(* ===== verification/Registry.v ===== *)
(** * The user registry

    [internal/registry]: users ([user.go]), personal supergroups and their
    invitation tokens ([personal_supergroup.go]) and forum topics
    ([user_topics.go]).  Each SQL statement is a function of the database; each
    method runs it as one call.

    [db_wf] is the database's well-formedness: the constraints of the schema
    plus what the code maintains itself. *)

From stdpp Require Import base gmap list strings sorting.
From Stdlib Require Import ZArith Lia.
From S2P Require Import Prelude GoStrings AuditChain RateLimit World AuditLog.

Local Open Scope string_scope.
Local Open Scope list_scope.

(** ** Constraints of the schema *)

Definition grades : list string := ["user"; "developer"; "admin"].
Definition statuses : list string := ["active"; "paused"; "anonymized"].

Definition user_ok (u : UserRow) : Prop :=
  grade u ∈ grades ∧ status u ∈ statuses ∧
  (anonymized u = true ↔ status u = "anonymized") ∧
  (status u = "anonymized" → personal_supergroup_chat_id u = None).

Definition app_ok (a : AppRow) : Prop := app_min_grade a ∈ grades ∧ (1 <= capability_set_version a)%Z.

Record db_wf (db : Database) : Prop := mkWf {
  wf_users : map_Forall (λ i u, user_ok u ∧ (i < seq_users db)%Z) (users db);
  wf_tg_unique : ∀ i j u v, users db !! i = Some u → users db !! j = Some v →
    telegram_id u = telegram_id v → i = j;
  wf_apps : map_Forall (λ _, app_ok) (apps db);
  wf_caps : ∀ a c, (a, c) ∈ app_capabilities db → is_Some (apps db !! a);
  wf_keys : map_Forall (λ i k, is_Some (apps db !! k_app_id k) ∧ (i < seq_keys db)%Z) (app_keys db);
  wf_prefix : ∀ i j k k', app_keys db !! i = Some k → app_keys db !! j = Some k' →
    key_prefix k = key_prefix k' → i = j;
  wf_subs : ∀ u a, (u, a) ∈ user_subscriptions db → is_Some (users db !! u) ∧ is_Some (apps db !! a);
  wf_topics : map_Forall (λ ua _, is_Some (users db !! ua.1) ∧ is_Some (apps db !! ua.2)) (user_topics db);
  wf_tokens : map_Forall (λ _ t, is_Some (users db !! tok_user_id t)) (pending_tokens db);
  wf_audit : audit_ok db;
}.

(** ** user.go *)

Record User := mkU {
  U_ID : Z; U_TelegramID : Z; U_Username : string; U_Grade : string; U_PreferredLang : string;
  U_AgreedAt : option Z; U_PersonalSupergroupID : option Z; U_PersonalLinkedAt : option Z;
  U_BotIsAdmin : bool; U_Status : string; U_Anonymized : bool; U_CreatedAt : Z; U_UpdatedAt : Z;
}.

Definition coalesce (o : option string) : string := match o with Some s => s | None => "" end.

(** The columns the statements return. *)
Definition scan_user (id : Z) (u : UserRow) : User :=
  mkU id (telegram_id u) (coalesce (username u)) (grade u) (coalesce (preferred_lang u))
    (agreed_at u) (personal_supergroup_chat_id u) (personal_supergroup_linked_at u)
    (bot_is_admin_in_supergroup u) (status u) (anonymized u) (u_created_at u) (u_updated_at u).

Definition find_by_telegram (t : Z) (db : Database) : option (Z * UserRow) :=
  find_first (λ p, (telegram_id p.2 =? t)%Z) (map_to_list (users db)).

(** A new row: the column defaults of the schema. *)
Definition new_user (t : Z) (name lang : string) (now : Z) : UserRow :=
  mkUser t (nullif_s name) "user" (nullif_s lang) None None None false 0 "active" false now now.

(** INSERT ... ON CONFLICT (telegram_id) DO UPDATE; the identity is drawn
    before the conflict is detected. *)
Definition sql_upsert_user (t : Z) (name lang : string) (now : Z) (db : Database) : result User * Database :=
  let id := seq_users db in
  let db1 := set_seq_users (λ n, n + 1)%Z db in
  match find_by_telegram t db with
  | Some (i, u) =>
      let u' := mkUser (telegram_id u)
                  (match nullif_s name with Some n => Some n | None => username u end)
                  (grade u) (preferred_lang u) (agreed_at u)
                  (personal_supergroup_chat_id u) (personal_supergroup_linked_at u)
                  (bot_is_admin_in_supergroup u) (consecutive_failures u) (status u) (anonymized u)
                  (u_created_at u) now in
      (Ok (scan_user i u'), set_users (<[i := u']>) db1)
  | None =>
      match users db !! id with
      | Some _ => (Err (Msg "duplicate key value violates unique constraint"), db1)
      | None => (Ok (scan_user id (new_user t name lang now)), set_users (<[id := new_user t name lang now]>) db1)
      end
  end.

(** UPDATE users SET ... WHERE id = i AND p: the number of rows and the table. *)
Definition sql_update_user (i : Z) (p : UserRow → bool) (f : Z → UserRow → UserRow) (now : Z) (db : Database)
    : result Z * Database :=
  match users db !! i with
  | Some u => if p u then (Ok 1%Z, set_users (<[i := f now u]>) db) else (Ok 0%Z, db)
  | None => (Ok 0%Z, db)
  end.

Definition set_agreed (now : Z) (u : UserRow) : UserRow :=
  mkUser (telegram_id u) (username u) (grade u) (preferred_lang u) (Some now)
    (personal_supergroup_chat_id u) (personal_supergroup_linked_at u) (bot_is_admin_in_supergroup u)
    (consecutive_failures u) (status u) (anonymized u) (u_created_at u) now.

Definition set_anonymized (now : Z) (u : UserRow) : UserRow :=
  mkUser (telegram_id u) None (grade u) None (agreed_at u) None None false
    (consecutive_failures u) "anonymized" true (u_created_at u) now.

Definition set_status (s : string) (now : Z) (u : UserRow) : UserRow :=
  mkUser (telegram_id u) (username u) (grade u) (preferred_lang u) (agreed_at u)
    (personal_supergroup_chat_id u) (personal_supergroup_linked_at u) (bot_is_admin_in_supergroup u)
    (consecutive_failures u) s (anonymized u) (u_created_at u) now.

Definition set_link (chat : option Z) (linked : option Z) (now : Z) (u : UserRow) : UserRow :=
  mkUser (telegram_id u) (username u) (grade u) (preferred_lang u) (agreed_at u)
    chat linked false (consecutive_failures u) (status u) (anonymized u) (u_created_at u) now.

Definition set_bot_admin (b : bool) (now : Z) (u : UserRow) : UserRow :=
  mkUser (telegram_id u) (username u) (grade u) (preferred_lang u) (agreed_at u)
    (personal_supergroup_chat_id u) (personal_supergroup_linked_at u) b
    (consecutive_failures u) (status u) (anonymized u) (u_created_at u) now.

Definition set_grade (g : string) (_ : Z) (u : UserRow) : UserRow :=
  mkUser (telegram_id u) (username u) g (preferred_lang u) (agreed_at u)
    (personal_supergroup_chat_id u) (personal_supergroup_linked_at u) (bot_is_admin_in_supergroup u)
    (consecutive_failures u) (status u) (anonymized u) (u_created_at u) (u_updated_at u).

Definition not_anonymized (u : UserRow) : bool := negb (String.eqb (status u) "anonymized").

Section registry.
Context `{PG : Postgres} `{TG : Telegram}.
Local Open Scope go_scope.

Definition UpsertOnStart (t : Z) (name lang : string) : M (result User) :=
  let? u := db_exec [name; lang] (sql_upsert_user t name lang)
    else e => mret (Err (Wrap "registry: upsert user: " e "")) ;;
  mret (Ok u).

Definition GetByTelegramID (t : Z) : M (result User) :=
  let? u := db_query [] (λ _ db, match find_by_telegram t db with
                                  | Some (i, u) => Ok (scan_user i u)
                                  | None => Err (Sentinel ErrNoRows)
                                  end)
    else e => (if errors_is e ErrNoRows then mret (Err (Sentinel ErrUserNotFound))
               else mret (Err (Wrap "registry: get user: " e ""))) ;;
  mret (Ok u).
(** C19: a direct message to named users, in whatever order the database
    returns the rows, goes exactly to those requested users who are active,
    subscribed to the app, linked, with the bot as administrator and with a
    topic, each once however often they are named; the row index never leaves
    the request's list. *)
Theorem direct_resolution `{Postgres} `{Telegram} ids app w :
  (∃ r, resolve_direct ids app (w_db w) = Some r) ∧
  (∀ r, (ResolveDirect ids app w).1 = Ok r →
     app_exists app (w_db w) = true ∧
     (∀ h, h ∈ Recipients r ↔ ∃ i u c t, i ∈ ids ∧
        users (w_db w) !! i = Some u ∧ status u = "active" ∧ (i, app) ∈ user_subscriptions (w_db w) ∧
        personal_supergroup_chat_id u = Some c ∧ bot_is_admin_in_supergroup u = true ∧
        user_topics (w_db w) !! (i, app) = Some t ∧ h = mkHandle i c t "supergroup") ∧
     NoDup (rh_UserID <$> Recipients r)).
Proof.
  destruct (resolve_direct_eq ids app (w_db w)) as (l&Hl&_&Hr). split; [by eexists|].
  intros r [Hex Hr']%ResolveDirect_Ok. rewrite Hr in Hr'. injection Hr' as <-. split; [done|].
  cbn [Recipients]. split; [|apply verdicts_accepted_NoDup, direct_known_id].
  intros h. rewrite list_elem_of_omap. split.
  - intros ([h'|s]&Hin&Ha); simplify_eq/=.
    apply verdicts_known in Hin as [(id&i&Hid&Hk&_)|(?&?&_&_&?)];
      [|done|apply direct_known_inj|apply direct_known_id].
    rewrite Hl in Hid. unfold direct_known in Hk.
    destruct (users (w_db w) !! id) as [u|] eqn:Hu; [|done]. simpl in Hk. injection Hk as <- Hk.
    unfold direct_verdict in Hk. go_cases. go_bools. naive_solver.
  - intros (i&u&c&t&Hi&Hu&Hs&Hsub&Hc&Hb&Ht&->). exists (inl (mkHandle i c t "supergroup")). split; [|done].
    eapply (verdicts_complete _ _ _ _ _ i i); [apply direct_known_inj|by rewrite Hl| |set_solver].
    unfold direct_known. rewrite Hu. simpl. unfold direct_verdict.
    by rewrite Hs, bool_decide_true, Hc, Hb, Ht.
Qed.

(** A database that returns rows last to first. *)
Definition backwards : Postgres.
Proof.
  refine {| plan A l := reverse l; collate l := l; jsonb_of m := @jsonb_of text_order m |}.
  - intros A l. apply reverse_Permutation.
  - done.
  - done.
  - intros m _. by eexists.
Defined.

(** The direct resolver names an unknown recipient by the position of its
    row.  Where rows come in the order of the request the report is right; SQL
    promises no order, and with the rows reversed the same request reports a
    user who exists, and has been sent the message, as unknown. *)
Theorem direct_unknown_by_position :
  resolve_direct (H := text_order) [1; 77]%Z "alerts" sample_db =
    Some (mkResolved [mkHandle 1 (-1001) 7 "supergroup"] [mkSkip 77 "unknown_recipient"]) ∧
  resolve_direct (H := backwards) [1; 77]%Z "alerts" sample_db =
    Some (mkResolved [mkHandle 1 (-1001) 7 "supergroup"] [mkSkip 1 "unknown_recipient"]).
Proof. split; vm_compute; reflexivity. Qed.

(** A direct DM, in whatever order the database returns the rows, goes
    exactly to the active users with a requested Telegram id, in their private
    chat, each once; and the ids reported as unknown are exactly the requested
    ids nobody has, as often as they were requested. *)
Theorem dm_resolution `{Postgres} `{Telegram} ids w r :
  (ResolveDirectDM ids w).1 = Ok r →
  (db_wf (w_db w) → ∀ h, h ∈ Recipients r ↔ ∃ i u, telegram_id u ∈ ids ∧
     users (w_db w) !! i = Some u ∧ status u = "active" ∧ h = mkHandle i (telegram_id u) 0 "dm") ∧
  NoDup (rh_UserID <$> Recipients r) ∧
  unknown_ids (Skipped r) ≡ₚ filter (λ t, find_by_telegram t (w_db w) = None) ids.
Proof.
  intros (l&Hl&->)%ResolveDirectDM_Ok. cbn [Recipients Skipped]. split_and!.
  - intros Hwf h. rewrite list_elem_of_omap. split.
    + intros ([h'|s]&Hin&Ha); simplify_eq/=.
      apply verdicts_known in Hin as [(t&i&Ht&Hk&_)|(?&?&_&_&?)];
        [|done|apply dm_known_inj|apply dm_known_id].
      rewrite Hl in Ht. unfold dm_known in Hk.
      destruct (find_by_telegram t (w_db w)) as [[j u]|] eqn:Hf; [|done]. simpl in Hk. injection Hk as <- Hk.
      apply find_by_telegram_Some in Hf as [Hu Htu]. unfold dm_verdict in Hk. go_cases. go_bools. subst. eauto 10.
    + intros (i&u&Ht&Hu&Hs&->). exists (inl (mkHandle i (telegram_id u) 0 "dm")). split; [|done].
      eapply (verdicts_complete _ _ _ _ _ (telegram_id u) i); [apply dm_known_inj|by rewrite Hl| |set_solver].
      unfold dm_known. assert (find_by_telegram (telegram_id u) (w_db w) = Some (i, u)) as ->
        by (by apply find_by_telegram_iff). simpl. unfold dm_verdict. by rewrite Hs.
  - apply verdicts_accepted_NoDup, dm_known_id.
  - rewrite verdicts_unknown; [|by intros; eapply dm_known_code|done].
    rewrite (list_filter_iff _ (λ t, find_by_telegram t (w_db w) = None)); [by rewrite Hl|].
    intros t. unfold dm_known.
    by destruct (find_by_telegram t (w_db w)) as [[]|].
Qed.
Lemma nothing_sent_unaudited_witness :
  let w := rec_world 0 sample_db in
  let '(resp, w') := sample_run w in
  w_tg w' ≠ w_tg w →
  let base := dispatch_base (sample_request "/v1/messages/broadcast" (Some sample_body)) sample_ctx
    CapMessagesBroadcast (st_Name (BroadcastAllStrategy (TG := recorder))) (w_uuid w (w_uuid_n w)) in
  logged (PG := text_order) base (w_db w') ∧
  ∃ req res, decodeStrict dispatch_fields zero_dispatchRequest
      (sample_request "/v1/messages/broadcast" (Some sample_body)) = Some req ∧ validate broadcast_opts req = None ∧
    logged (PG := text_order) (ev_details (ev_stage base StageValidated) (validated_details req res)) (w_db w').
Proof.
  exact (nothing_sent_unaudited (H := text_order) (H0 := recorder) (BroadcastAllStrategy (TG := recorder))
    (tg_dispatcher (TG := recorder) (Some (dispatch_limiter (F := exact) (TG := recorder))))
    CapMessagesBroadcast broadcast_opts
    (sample_request "/v1/messages/broadcast" (Some sample_body)) sample_ctx (rec_world 0 sample_db) eq_refl).
Defined.
(* ===== verification/Bot.v ===== *)
(** * The Telegram bot

    [internal/bot]: the poller ([poller.go]), the topic provisioner
    ([topic_provisioner.go]) and the handlers [start.go], [startgroup.go],
    [promote.go], [intrusion.go] and [apps.go]; and the order in which
    [cmd/server/main.go] registers them.

    Updates are telego's: the fields the handlers read.  Long polling itself is
    an interface of telego; a run of the bot is a list of updates. *)

From stdpp Require Import base gmap list strings sorting.
From Stdlib Require Import ZArith Lia.
From S2P Require Import Prelude GoStrings Encoding AuditChain RateLimit World AuditLog Registry Strategy.
From S2P Require Import Http AdminApi.

Local Open Scope string_scope.
Local Open Scope Z_scope.
Local Open Scope list_scope.

(** ** Updates *)

Record TgUser := mkTgUser {
  tu_ID : Z; tu_Username : string; tu_FirstName : string; tu_LastName : string; tu_LanguageCode : string }.
Record Chat := mkChat { ch_ID : Z; ch_Type : string }.
Record Message := mkMessage { m_Chat : Chat; m_From : option TgUser; m_Text : string }.

(** The variants of a chat member, each with its user; the administrator's
    rights are those the bot looks at. *)
Inductive ChatMember :=
| CMOwner (user : Z)
| CMAdministrator (user : Z) (post stories topics restrict : bool)
| CMMember (user : Z)
| CMRestricted (user : Z)
| CMLeft (user : Z)
| CMBanned (user : Z).

Definition MemberStatus (m : ChatMember) : string :=
  match m with
  | CMOwner _ => "creator"
  | CMAdministrator _ _ _ _ _ => "administrator"
  | CMMember _ => "member"
  | CMRestricted _ => "restricted"
  | CMLeft _ => "left"
  | CMBanned _ => "kicked"
  end.
Definition MemberUser (m : ChatMember) : Z :=
  match m with
  | CMOwner u | CMAdministrator u _ _ _ _ | CMMember u | CMRestricted u | CMLeft u | CMBanned u => u
  end.

Record ChatMemberUpdated := mkCMU { cu_Chat : Chat; cu_New : option ChatMember }.

Record Update := mkUpdate {
  u_Message : option Message;
  u_MyChatMember : option ChatMemberUpdated;
  u_ChatMember : option ChatMemberUpdated;
  u_CallbackQuery : bool;
}.

Definition updateSummary (u : Update) : any :=
  match u_Message u, u_MyChatMember u, u_ChatMember u with
  | Some m, _, _ =>
      AInts "message" [("chat_id", ch_ID (m_Chat m)); ("from_id", match m_From m with Some f => tu_ID f | None => 0 end)]
  | None, Some c, _ => AInts "my_chat_member" [("chat_id", ch_ID (cu_Chat c))]
  | None, None, Some c => AInts "chat_member" [("chat_id", ch_ID (cu_Chat c))]
  | None, None, None => AInts (if u_CallbackQuery u then "callback_query" else "other") []
  end.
---------------
TASK ITEM:
Reproduce exactly, and only, the part of the listing above that begins at the line with "- rewrite verdicts_unknown;" and goes on through the line with "let base := dispatch_base".

TASK RESPONSE:
  - rewrite verdicts_unknown; [|by intros; eapply dm_known_code|done].
    rewrite (list_filter_iff _ (λ t, find_by_telegram t (w_db w) = None)); [by rewrite Hl|].
    intros t. unfold dm_known.
    by destruct (find_by_telegram t (w_db w)) as [[]|].
Qed.
Lemma nothing_sent_unaudited_witness :
  let w := rec_world 0 sample_db in
  let '(resp, w') := sample_run w in
  w_tg w' ≠ w_tg w →
  let base := dispatch_base (sample_request "/v1/messages/broadcast" (Some sample_body)) sample_ctx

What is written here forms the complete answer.